Brand new PS4 and Xbox One role-playing game The Outer Worlds feels a bit like a relic from a bygone era.
Before things went downhill for the Mass Effect series, and back when Fallout hadn’t gone greedy, these kind of epic role-playing adventures were all the rage.
So credit to Fallout New Vegas developer Obsidian for bringing back a genre that fans weren’t ready to say goodbye to.
The Outer Worlds takes place within a corporate-owned colony called Halcyon, which spans multiple planets. Abandoned on a colony ship in the outer regions of the galaxy, your character is awoken from stasis by Phineas Welles, a scientist and wanted outlaw who appears to be hiding something.
If you want the truth then you’ll need to rescue your fellow colonists from hibernation, all the while exposing a corporate conspiracy. Your first mission is to restore power to your ship, but it doesn’t take long before you’re drawn into the struggles between various political/corporate factions and the workers they exploit.
For a large portion of the game, the overarching story plays second fiddle to the personal relationships you form and the conflicts you encounter from planet to planet.
If you take the time to fully explore each planet and take on every quest, you might even forget why you landed there in the first place.
And this certainly isn’t a criticism, because Outer Worlds is at its best when you’re getting to know the game’s inhabitants and seeing what makes them tick.
Thankfully due to the amount of time you’ll spend talking, the game’s writing and voice acting is largely excellent.
With a healthy dollop of humour and more shades of grey than an E. L. James novel, The Outer Worlds offers up lots of laughs and plenty of surprises.
Some characters appear to be fairly two-dimensional at first glance, but are revealed to be more nuanced when you exhaust conversational options, investigate personal logs and speak to other inhabitants.
Seemingly cut and dry decisions become a little harder to make when you hear both sides of a story and from the people your actions actually affect.
Morally ambiguous characters and narrative-altering decisions are hardly new and revolutionary in video games, but The Outer Worlds executes these ideas just as well as Fallout and Mass Effect, and perhaps even better.
This may actually be due to the size of its game world. With a relatively modest 30-40 hour running time and selection of smaller maps across multiple planets and space stations, The Outer Worlds is able to tell a tighter story with more fleshed out characters.
It also has a really colourful and distinct art style that’s part No Man’s Sky and part 1960s Lost in Space.
The visually striking planets are packed full of colour and personality, which really helps bring them to life. Even the relatively generic space station and power plant settings have more going on than your average sci-fi fodder, so you’re guaranteed to have fun exploring.

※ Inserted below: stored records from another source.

(* ===== verification/Programs.v ===== *)
(** * The command line programs ([src/bin/])

    What the three programs do with their arguments, once parsed: the tables they
    register, the configuration they run under and what they print.  What they print is
    a list of lines. *)
From Stdlib Require Import Ascii.
From S2P Require Import Prelude Text Protocol Coordinator Memory Cancellation Metrics BlockStore BlockStoreProps Float Expr Logical Optimizer Catalog Physical Execution Aggregate Executor ExecutorCancel Pruning FileTables HashExchange PlanCodec PlanCodecProps Distributed Sql Stages LocalCluster Wire DataPlane ControlPlane Worker Task Servers Remote SessionRun.

(** ** Paths *)

(** [s.split(c)] *)
Fixpoint split_at (c : ascii) (s : string) : list string :=
  match s with
  | EmptyString => [EmptyString]
  | String d s =>
      if decide (d = c) then EmptyString :: split_at c s
      else match split_at c s with
           | part :: parts => String d part :: parts
           | [] => [String d EmptyString]
           end
  end.

(** [s.split_once(c)] *)
Fixpoint split_once (c : ascii) (s : string) : option (string * string) :=
  match s with
  | EmptyString => None
  | String d s =>
      if decide (d = c) then Some (EmptyString, s)
      else '(before, after) ← split_once c s; Some (String d before, after)
  end.

(** [Path::file_name]: the last component, unless it is the parent directory. *)
Definition path_file_name (path : string) : option string :=
  name ← list.last (base.filter (λ part, part ≠ EmptyString ∧ part ≠ ".") (split_at "/" path));
  if decide (name = "..") then None else Some name.

(** The text before the last dot. *)
Fixpoint before_last (c : ascii) (s : string) : option string :=
  match s with
  | EmptyString => None
  | String d s =>
      match before_last c s with
      | Some before => Some (String d before)
      | None => if decide (d = c) then Some EmptyString else None
      end
  end.

(** [Path::extension]: what follows the last dot of the file name, unless the name starts
    with it. *)
Definition extension (path : string) : option string :=
  name ← path_file_name path;
  before ← before_last "." name;
  if decide (before = EmptyString) then None else Some (after_last "." name).

Inductive FileFormat := CsvFile | ParquetFile.

(** The extension in lower case, as the programs match it. *)
Definition format_of (path : string) : option FileFormat :=
  ext ← to_ascii_lowercase <$> extension path;
  if decide (ext = "csv") then Some CsvFile
  else if decide (ext = "parquet" ∨ ext = "pq") then Some ParquetFile
  else None.

(** ** [sparkx] *)

Inductive InputFormat := AutoFormat | CsvFormat | ParquetFormat.

(** Durations in milliseconds. *)
Record Args := MkArgs {
  ar_input : string;
  ar_table : string;
  ar_additional_tables : list string;
  ar_sql : string;
  ar_format : InputFormat;
  ar_explain : bool;
  ar_distributed : bool;
  ar_remote_coordinator : option string;
  ar_remote_query_id : option string;
  ar_remote_timeout_ms : N;
  ar_remote_retries : N;
  ar_keep_remote_output : bool;
  ar_workers : N;
  ar_batch_size : N;
  ar_channel_capacity : N;
  ar_memory_limit_bytes : N;
  ar_show_plan : bool;
  ar_metrics : bool;
}.

Definition cli_session (args : Args) : Session :=
  Session_new (MkSessionConfig (N.max (ar_batch_size args) 1) (N.max (ar_channel_capacity args) 1)
    (N.max (ar_workers args) 1) (ar_distributed args) (N.max (ar_memory_limit_bytes args) 1)).

Definition input_format (args : Args) : result FileFormat :=
  match ar_format args with
  | AutoFormat => ok_or (format_of (ar_input args))
      (Planning "cannot infer input format; pass --format csv or --format parquet")
  | CsvFormat => Ok CsvFile
  | ParquetFormat => Ok ParquetFile
  end.

Section tables.
Context `{FileReaders, Utf8Check}.

Definition register_file (session : Session) (format : FileFormat) (name path : string) : result Session :=
  match format with CsvFile => register_csv session name path | ParquetFile => register_parquet session name path end.

(** One [--register NAME=PATH]. *)
Definition register_additional (session : Session) (spec : string) : result Session :=
  '(name, path) ← ok_or
     (x ← split_once "=" spec; if negb (trim_is_empty x.1) && negb (trim_is_empty x.2) then Some x else None)
     (Planning "--register requires NAME=PATH");
  if existsb (λ existing, bool_decide (existing = name)) (table_names (s_catalog session))
  then Err (Planning ("table " +:+ name +:+ " is already registered"))
  else
    format ← ok_or (format_of path) (Planning "additional tables require a .csv or .parquet extension");
    register_file session format name path.

(** The session with all the tables. *)
Definition cli_tables (args : Args) : result Session :=
  format ← input_format args;
  session ← register_file (cli_session args) format (ar_table args) (ar_input args);
  fold_result register_additional session (ar_additional_tables args).
End tables.

(** The system clock in milliseconds or its error, and the process. *)
Definition generated_query_id (timestamp : string + N) (process : N) : result QueryId :=
  match timestamp with
  | inl error => Err (Execution ("read system clock: " +:+ error))
  | inr timestamp => QueryId_new ("cli-" +:+ pretty process +:+ "-" +:+ pretty timestamp)
  end.

Definition cli_remote (args : Args) (endpoint : string) : RemoteStageConfig :=
  let remote := RemoteStageConfig_new endpoint in
  MkRemoteStageConfig (rc_coordinator_endpoint remote) (rc_poll_interval remote) (ar_remote_timeout_ms args)
    (negb (ar_keep_remote_output args)) (ar_remote_retries args).

Definition cli_query_id (args : Args) (timestamp : string + N) (process : N) : result QueryId :=
  match ar_remote_query_id args with
  | Some query_id => QueryId_new query_id
  | None => generated_query_id timestamp process
  end.

(** [pretty_format_batches] and [serde_json::to_string_pretty] of the metrics; the left of
    a sum is its error. *)
Class Printing := {
  pretty_format_batches : list Expr.RecordBatch → result string;
  metrics_json : MetricsSnapshot → string + string;
}.

Inductive OutputLine := Stdout (text : string) | Stderr (text : string).

Section output.
Context `{Printing}.

Definition runner_line (remote_execution : bool) (r : QueryResult) : string :=
  "runner: " +:+ (if remote_execution then "remote-flight" else if qr_distributed r then "local-flight" else "native") +:+
  " (" +:+ pretty (N.of_nat (qr_stages r)) +:+ " stage" +:+ (if decide (qr_stages r = 1) then EmptyString else "s") +:+ ")".

(** The lines of [--metrics], up to an error. *)
Definition print_metrics (remote_execution : bool) (r : QueryResult) : list OutputLine * result unit :=
  let attempts := Stdout ("query recovery attempts: " +:+ pretty (qr_recovery_attempts r)) in
  match metrics_json (qr_metrics r) with
  | inl error => ([attempts], Err (Execution error))
  | inr json => ([attempts; Stdout (newline +:+ json); Stdout (runner_line remote_execution r)], Ok tt)
  end.

(** The lines that are printed, in order, and how the program ends. *)
Definition cli_output (args : Args) (remote_execution : bool) (r : QueryResult) : list OutputLine * result unit :=
  match pretty_format_batches (qr_batches r) with
  | Err e => ([], Err e)
  | Panic why => ([], Panic why)
  | Ok rows =>
      let warnings := (λ e, Stderr ("warning: remote output cleanup failed: " +:+ e)) <$> qr_cleanup_errors r in
      let plans := if ar_show_plan args
                   then [Stdout (newline +:+ "== Optimized Logical Plan ==" +:+ newline +:+ qr_optimized_plan r);
                         Stdout ("== Physical Plan ==" +:+ newline +:+ qr_physical_plan r)] else [] in
      let '(metrics, ended) := if ar_metrics args then print_metrics remote_execution r else ([], Ok tt) in
      (Stdout rows :: warnings ++ plans ++ metrics, ended)
  end.
End output.

Section cli.
Context `{SqlParser, Protobuf, FloatDisplay, ScalarDebug, StrDebug, Kernels, BatchOps, SortOps, RowConverter, Sizes, MergeSizes, ShuffleExchange}.
Context `{FileReaders, Utf8Check, Printing}.
Context `{ControlJson, DurationDebug, ArrowIpc, !FlightTransport, !Json BlockTicket, !Json UploadAck}.
Context {S : Type} `{!BlockStorage S} (moments : nat → Moment S).

(** A query in this process as a program that leaves the world alone. *)
Definition in_process {A} (o : option (result A)) : prog S A := λ d,
  match o with Some r => (Returns r, d) | None => (OutOfFuel, d) end.

(** [run]; the local query is run under [run], the remote one at [moments] with the clock
    and the process of its identities. *)
Definition cli_run (args : Args) (run : QueryRun) (timestamp : string + N) (process : N)
    (elapsed : N) : prog S (list OutputLine * result unit) :=
  session ← lift (cli_tables args);
  if ar_explain args then text ← lift (explain session (ar_sql args)); mret ([Stdout text], Ok tt)
  else
    match ar_remote_coordinator args with
    | Some endpoint =>
        query_id ← lift (cli_query_id args timestamp process);
        r ← execute_sql_remote_with_cancellation moments session CancellationToken_new process elapsed (ar_sql args) query_id
              (cli_remote args endpoint);
        mret (cli_output args true r)
    | None =>
        r ← in_process (execute_sql session run (ar_sql args));
        mret (cli_output args false r)
    end.
End cli.

(** [main]: the exit code and the line on the standard error. *)
Definition exit_with (program : string) {A} (r : result A) : option (N * string) :=
  match r with
  | Ok _ => None
  | Err e => Some (1%N, program +:+ ": " +:+ display_error e)
  | Panic why => Some (101%N, why)
  end.

(** ** [sparkx-worker] *)

Record TableSpec := MkTableSpec { ts_name : string; ts_path : string }.

Definition TableSpec_from_str (value : string) : string + TableSpec :=
  match split_once "=" value with
  | None => inl "table must use NAME=PATH"
  | Some (name, path) =>
      if trim_is_empty name || trim_is_empty path then inl "table name and path must not be empty"
      else inr (MkTableSpec name path)
  end.

Record WorkerArgs := MkWorkerArgs {
  wa_coordinator : string;
  wa_worker_id : string;
  wa_tables : list TableSpec;
  wa_slots : N;
  wa_memory_bytes : N;
  wa_batch_size : N;
  wa_channel_capacity : N;
  wa_heartbeat_ms : N;
  wa_poll_ms : N;
  wa_data_bind : SocketAddr;
  wa_data_advertised_host : option string;
  wa_data_storage_bytes : N;
  wa_data_directory : option string;
  wa_max_tasks : option N;
}.

(** The slots when none are given. *)
Definition default_slots (cpus : N) : N := N.min (N.max cpus 1) U32_MAX.

Section worker.
Context `{FileReaders, Utf8Check}.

And variety isn’t just present in the visual design, but also in the way you approach missions.
With a ton of perks, skills, abilities and weapon mods at your disposal, you can opt for a stealthy or peaceful approach – where you take advantage of disguises and your natural charm – or lie, steal, intimidate, bribe and shoot your way through any scenario.
The latter is an appealing option because combat in The Outer Worlds is extremely satisfying, even if it does owe a lot to recent Fallout games.
Instead of targeting body parts with the VATS system, players can instead slow time and aim for the weak spots with the Tactical Time Dilation ability. It’s not the most innovative or original combat system, but it is well executed.
I also like the way you can make up for your own shortcomings by bringing tooled up members of your ship’s crew with you. This means you can invest more in tech and talking skills, while leaving teammates to pick up the slack in combat.
But perhaps most impressive of all is that The Outer Worlds isn’t as buggy and glitchy as some of the epic adventure games it emulates, although it is a little rough around the edges.
Textures take a second or two to load when you enter new areas, and lighting takes a moment to right itself when you venture out in the open.
Loading screens are far too frequent throughout, character models could be better, and item descriptions obscure too much of the page when you’re looking through your inventory.
The Outer Worlds isn’t a particularly revolutionary RPG, it’s rough around the edges and it certainly isn’t the longest interplanetary adventure you can take.
But what it lacks in originality it more than makes up for with charm, personality and character.
If you want a single-player role-playing game where the fun comes 1st, then The Outer Worlds is definitely worth exploring.